◆ How to complete this task:
Nothing outside the range below should be printed. Output exactly the lines from the line with "- intros Hid. apply Hne." to the line with "assert (Hlen : (List.length", both included.

(Collected data)
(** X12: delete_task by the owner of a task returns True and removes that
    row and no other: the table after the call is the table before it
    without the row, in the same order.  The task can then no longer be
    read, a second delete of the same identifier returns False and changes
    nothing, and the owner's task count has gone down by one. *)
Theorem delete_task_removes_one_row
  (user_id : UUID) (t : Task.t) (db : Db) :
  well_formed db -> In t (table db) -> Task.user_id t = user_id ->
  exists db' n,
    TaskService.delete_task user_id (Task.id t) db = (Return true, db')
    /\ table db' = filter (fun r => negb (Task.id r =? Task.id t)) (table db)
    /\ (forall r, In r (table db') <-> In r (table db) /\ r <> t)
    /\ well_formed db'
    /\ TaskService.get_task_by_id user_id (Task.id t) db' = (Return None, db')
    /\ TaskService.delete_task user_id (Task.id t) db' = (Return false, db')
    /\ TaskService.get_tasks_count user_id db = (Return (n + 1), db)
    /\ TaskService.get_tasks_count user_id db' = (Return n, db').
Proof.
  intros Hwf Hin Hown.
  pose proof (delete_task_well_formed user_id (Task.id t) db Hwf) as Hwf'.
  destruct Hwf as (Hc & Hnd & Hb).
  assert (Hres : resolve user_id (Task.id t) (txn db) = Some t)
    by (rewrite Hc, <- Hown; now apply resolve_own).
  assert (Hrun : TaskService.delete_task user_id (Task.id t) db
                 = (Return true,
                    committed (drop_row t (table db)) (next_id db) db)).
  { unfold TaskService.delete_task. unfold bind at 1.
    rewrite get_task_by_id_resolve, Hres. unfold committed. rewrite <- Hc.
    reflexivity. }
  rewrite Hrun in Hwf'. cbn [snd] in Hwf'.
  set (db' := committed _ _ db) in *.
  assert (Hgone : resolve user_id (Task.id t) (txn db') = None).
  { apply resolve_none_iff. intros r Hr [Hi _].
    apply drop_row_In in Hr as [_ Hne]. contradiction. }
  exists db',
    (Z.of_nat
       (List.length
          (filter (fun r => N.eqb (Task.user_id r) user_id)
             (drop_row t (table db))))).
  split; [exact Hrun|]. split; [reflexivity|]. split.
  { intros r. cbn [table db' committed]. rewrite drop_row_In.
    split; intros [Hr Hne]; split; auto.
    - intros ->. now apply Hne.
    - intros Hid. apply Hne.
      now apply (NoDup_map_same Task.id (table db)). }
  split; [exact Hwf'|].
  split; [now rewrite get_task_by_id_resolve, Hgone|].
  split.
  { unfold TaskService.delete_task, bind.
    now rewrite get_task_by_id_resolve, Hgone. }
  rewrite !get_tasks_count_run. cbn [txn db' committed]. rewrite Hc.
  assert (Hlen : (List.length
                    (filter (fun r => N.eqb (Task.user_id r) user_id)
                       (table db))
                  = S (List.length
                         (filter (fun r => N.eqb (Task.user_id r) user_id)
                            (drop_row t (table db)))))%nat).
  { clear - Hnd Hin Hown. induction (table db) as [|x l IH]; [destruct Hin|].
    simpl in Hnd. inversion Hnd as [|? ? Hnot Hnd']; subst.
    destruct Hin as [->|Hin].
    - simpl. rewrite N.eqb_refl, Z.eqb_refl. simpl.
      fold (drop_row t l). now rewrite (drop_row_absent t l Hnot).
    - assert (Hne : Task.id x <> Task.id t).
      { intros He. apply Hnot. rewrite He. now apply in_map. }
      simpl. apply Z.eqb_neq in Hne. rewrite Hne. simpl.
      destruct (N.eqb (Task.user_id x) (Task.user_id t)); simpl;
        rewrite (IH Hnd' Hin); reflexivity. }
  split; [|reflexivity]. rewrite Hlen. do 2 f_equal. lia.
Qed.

◆ Answer to this problem:
    - intros Hid. apply Hne.
      now apply (NoDup_map_same Task.id (table db)). }
  split; [exact Hwf'|].
  split; [now rewrite get_task_by_id_resolve, Hgone|].
  split.
  { unfold TaskService.delete_task, bind.
    now rewrite get_task_by_id_resolve, Hgone. }
  rewrite !get_tasks_count_run. cbn [txn db' committed]. rewrite Hc.
  assert (Hlen : (List.length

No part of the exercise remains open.